- _Extracted information_
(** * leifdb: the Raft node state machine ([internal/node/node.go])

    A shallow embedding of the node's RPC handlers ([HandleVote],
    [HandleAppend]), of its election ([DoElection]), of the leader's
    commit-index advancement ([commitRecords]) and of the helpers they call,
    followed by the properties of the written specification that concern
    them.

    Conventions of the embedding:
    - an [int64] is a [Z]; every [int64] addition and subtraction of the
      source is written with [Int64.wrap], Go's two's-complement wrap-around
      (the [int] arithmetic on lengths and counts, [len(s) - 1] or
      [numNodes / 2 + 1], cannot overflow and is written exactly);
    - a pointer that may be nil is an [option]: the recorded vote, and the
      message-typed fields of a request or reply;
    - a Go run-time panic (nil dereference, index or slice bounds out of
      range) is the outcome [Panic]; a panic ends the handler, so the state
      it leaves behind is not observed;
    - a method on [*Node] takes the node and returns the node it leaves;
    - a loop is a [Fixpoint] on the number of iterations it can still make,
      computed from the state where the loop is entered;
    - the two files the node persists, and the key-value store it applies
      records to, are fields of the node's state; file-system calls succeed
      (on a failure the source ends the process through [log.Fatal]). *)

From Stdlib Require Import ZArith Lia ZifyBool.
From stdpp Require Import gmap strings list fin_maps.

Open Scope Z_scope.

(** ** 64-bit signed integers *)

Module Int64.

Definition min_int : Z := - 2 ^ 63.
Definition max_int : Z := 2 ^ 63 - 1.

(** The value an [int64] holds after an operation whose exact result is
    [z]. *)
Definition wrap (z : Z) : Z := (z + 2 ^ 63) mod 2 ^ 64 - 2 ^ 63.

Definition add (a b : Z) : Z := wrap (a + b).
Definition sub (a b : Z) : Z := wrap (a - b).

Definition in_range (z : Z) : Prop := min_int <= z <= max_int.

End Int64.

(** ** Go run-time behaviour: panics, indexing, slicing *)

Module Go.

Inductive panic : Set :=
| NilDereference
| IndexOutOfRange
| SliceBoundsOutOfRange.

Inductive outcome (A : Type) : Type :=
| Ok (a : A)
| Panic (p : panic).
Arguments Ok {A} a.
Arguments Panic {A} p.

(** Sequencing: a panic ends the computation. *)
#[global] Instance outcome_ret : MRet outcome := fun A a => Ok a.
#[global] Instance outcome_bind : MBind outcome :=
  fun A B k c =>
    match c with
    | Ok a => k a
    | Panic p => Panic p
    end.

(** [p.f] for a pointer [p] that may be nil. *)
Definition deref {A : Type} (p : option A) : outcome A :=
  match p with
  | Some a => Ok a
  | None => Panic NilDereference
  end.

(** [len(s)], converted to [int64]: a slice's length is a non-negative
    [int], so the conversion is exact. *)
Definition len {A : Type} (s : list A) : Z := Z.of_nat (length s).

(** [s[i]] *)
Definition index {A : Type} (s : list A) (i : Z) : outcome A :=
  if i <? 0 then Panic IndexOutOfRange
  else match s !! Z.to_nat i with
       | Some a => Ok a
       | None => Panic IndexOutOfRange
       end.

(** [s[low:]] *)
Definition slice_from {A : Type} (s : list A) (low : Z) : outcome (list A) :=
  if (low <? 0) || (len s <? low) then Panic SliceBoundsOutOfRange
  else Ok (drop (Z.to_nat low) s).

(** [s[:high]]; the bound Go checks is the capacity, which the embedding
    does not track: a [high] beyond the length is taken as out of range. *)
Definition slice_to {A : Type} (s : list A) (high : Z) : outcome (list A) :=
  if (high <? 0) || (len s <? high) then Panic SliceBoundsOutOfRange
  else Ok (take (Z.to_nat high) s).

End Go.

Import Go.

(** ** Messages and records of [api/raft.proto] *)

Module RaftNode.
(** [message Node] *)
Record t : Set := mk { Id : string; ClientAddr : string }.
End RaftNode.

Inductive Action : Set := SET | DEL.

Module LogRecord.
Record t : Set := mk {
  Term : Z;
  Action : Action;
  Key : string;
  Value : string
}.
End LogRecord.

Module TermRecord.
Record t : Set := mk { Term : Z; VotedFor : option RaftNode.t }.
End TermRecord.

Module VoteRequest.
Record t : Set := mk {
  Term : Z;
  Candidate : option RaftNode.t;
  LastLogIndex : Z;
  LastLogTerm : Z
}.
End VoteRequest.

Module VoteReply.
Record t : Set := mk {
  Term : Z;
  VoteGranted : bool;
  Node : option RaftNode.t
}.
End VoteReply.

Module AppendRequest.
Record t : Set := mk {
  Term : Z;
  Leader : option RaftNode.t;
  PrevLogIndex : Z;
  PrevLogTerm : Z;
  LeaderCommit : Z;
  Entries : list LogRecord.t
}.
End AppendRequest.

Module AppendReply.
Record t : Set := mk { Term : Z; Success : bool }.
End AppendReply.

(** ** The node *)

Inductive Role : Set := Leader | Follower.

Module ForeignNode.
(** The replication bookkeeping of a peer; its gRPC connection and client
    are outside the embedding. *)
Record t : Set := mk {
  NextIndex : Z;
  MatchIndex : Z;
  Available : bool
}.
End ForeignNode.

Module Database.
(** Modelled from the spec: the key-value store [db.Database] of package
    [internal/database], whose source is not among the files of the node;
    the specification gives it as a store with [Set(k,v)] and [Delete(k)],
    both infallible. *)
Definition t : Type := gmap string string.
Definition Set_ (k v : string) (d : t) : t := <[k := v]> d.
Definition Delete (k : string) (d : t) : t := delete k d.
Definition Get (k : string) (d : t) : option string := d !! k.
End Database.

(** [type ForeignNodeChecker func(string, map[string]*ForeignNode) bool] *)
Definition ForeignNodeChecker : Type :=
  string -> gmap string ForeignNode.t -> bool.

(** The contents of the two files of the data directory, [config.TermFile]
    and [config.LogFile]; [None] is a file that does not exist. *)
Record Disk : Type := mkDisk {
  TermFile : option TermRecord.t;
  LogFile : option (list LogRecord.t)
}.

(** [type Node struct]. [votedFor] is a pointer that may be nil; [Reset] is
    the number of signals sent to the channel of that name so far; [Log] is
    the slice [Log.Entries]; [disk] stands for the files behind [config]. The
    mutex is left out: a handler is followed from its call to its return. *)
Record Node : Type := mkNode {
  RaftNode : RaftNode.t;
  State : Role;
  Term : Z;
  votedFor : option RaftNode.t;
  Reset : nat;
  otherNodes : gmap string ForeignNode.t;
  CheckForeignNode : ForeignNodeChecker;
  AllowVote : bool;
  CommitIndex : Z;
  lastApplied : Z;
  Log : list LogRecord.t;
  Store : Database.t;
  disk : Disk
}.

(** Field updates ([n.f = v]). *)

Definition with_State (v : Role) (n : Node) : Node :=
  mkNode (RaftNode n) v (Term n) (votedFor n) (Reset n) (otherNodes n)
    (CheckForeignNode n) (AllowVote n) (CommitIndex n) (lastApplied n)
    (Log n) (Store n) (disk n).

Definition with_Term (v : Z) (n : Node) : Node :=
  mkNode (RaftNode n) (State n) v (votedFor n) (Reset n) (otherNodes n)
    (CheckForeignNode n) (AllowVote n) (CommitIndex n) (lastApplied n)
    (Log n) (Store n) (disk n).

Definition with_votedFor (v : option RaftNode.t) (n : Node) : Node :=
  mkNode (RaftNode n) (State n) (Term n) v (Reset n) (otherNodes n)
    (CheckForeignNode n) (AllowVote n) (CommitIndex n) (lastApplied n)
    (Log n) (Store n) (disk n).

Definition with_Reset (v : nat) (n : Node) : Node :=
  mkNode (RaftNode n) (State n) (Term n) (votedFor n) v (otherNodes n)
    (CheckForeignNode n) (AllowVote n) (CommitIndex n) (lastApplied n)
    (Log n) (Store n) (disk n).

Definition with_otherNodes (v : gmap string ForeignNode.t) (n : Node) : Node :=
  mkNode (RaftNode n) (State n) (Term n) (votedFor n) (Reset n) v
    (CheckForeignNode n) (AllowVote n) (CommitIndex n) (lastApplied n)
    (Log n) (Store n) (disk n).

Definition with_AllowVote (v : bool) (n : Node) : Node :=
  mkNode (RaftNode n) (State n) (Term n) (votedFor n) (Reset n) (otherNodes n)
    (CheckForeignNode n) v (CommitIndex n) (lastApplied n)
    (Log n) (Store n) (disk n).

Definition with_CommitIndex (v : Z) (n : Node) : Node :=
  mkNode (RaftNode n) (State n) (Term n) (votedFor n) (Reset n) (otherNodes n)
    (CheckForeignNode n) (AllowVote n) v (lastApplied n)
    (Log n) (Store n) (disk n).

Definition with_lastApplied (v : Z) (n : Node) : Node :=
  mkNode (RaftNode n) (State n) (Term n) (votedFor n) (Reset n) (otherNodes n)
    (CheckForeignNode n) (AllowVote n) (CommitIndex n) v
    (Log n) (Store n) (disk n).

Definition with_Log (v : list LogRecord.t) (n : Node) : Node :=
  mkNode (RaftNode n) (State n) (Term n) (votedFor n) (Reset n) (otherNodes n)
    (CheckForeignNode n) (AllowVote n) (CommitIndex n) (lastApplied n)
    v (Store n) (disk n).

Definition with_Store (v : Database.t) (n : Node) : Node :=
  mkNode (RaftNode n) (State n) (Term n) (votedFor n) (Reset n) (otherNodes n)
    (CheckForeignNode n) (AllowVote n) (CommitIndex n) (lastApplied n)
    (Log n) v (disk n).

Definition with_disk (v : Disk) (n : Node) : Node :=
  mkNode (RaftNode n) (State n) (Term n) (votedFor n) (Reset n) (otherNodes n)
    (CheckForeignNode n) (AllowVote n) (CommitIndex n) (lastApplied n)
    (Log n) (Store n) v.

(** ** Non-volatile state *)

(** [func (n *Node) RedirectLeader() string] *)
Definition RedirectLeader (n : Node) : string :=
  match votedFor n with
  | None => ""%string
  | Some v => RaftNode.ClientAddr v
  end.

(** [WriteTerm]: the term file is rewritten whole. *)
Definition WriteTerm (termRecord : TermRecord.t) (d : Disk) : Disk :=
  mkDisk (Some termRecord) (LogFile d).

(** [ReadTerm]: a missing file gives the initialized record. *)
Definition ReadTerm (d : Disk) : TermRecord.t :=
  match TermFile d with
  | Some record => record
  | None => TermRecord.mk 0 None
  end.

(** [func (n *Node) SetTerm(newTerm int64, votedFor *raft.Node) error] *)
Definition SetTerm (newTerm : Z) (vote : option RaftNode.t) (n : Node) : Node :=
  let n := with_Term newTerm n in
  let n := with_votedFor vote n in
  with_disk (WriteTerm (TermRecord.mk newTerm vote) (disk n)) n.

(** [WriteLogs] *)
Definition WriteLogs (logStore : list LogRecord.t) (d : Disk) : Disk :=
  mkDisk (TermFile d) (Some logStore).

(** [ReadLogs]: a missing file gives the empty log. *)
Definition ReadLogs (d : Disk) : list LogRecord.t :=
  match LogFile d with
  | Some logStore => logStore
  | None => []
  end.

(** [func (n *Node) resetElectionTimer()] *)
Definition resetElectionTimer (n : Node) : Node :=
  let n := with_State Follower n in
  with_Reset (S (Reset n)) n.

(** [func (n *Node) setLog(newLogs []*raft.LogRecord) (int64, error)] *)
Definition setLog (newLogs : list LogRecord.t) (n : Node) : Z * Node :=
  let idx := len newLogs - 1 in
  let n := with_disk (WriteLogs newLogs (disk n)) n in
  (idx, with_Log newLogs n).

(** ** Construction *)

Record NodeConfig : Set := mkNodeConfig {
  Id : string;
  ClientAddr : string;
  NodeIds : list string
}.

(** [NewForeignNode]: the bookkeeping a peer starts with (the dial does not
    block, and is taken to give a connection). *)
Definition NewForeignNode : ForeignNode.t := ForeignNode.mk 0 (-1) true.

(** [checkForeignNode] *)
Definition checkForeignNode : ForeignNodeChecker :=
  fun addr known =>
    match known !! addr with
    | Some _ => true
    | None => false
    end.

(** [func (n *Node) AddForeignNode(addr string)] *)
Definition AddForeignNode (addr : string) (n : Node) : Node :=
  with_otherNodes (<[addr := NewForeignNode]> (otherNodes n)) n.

- _Your assignment_
Take every line from the records above that has the word "Import" and copy it.

- _Task answer_
From Stdlib Require Import ZArith Lia ZifyBool.
From stdpp Require Import gmap strings list fin_maps.
Import Go.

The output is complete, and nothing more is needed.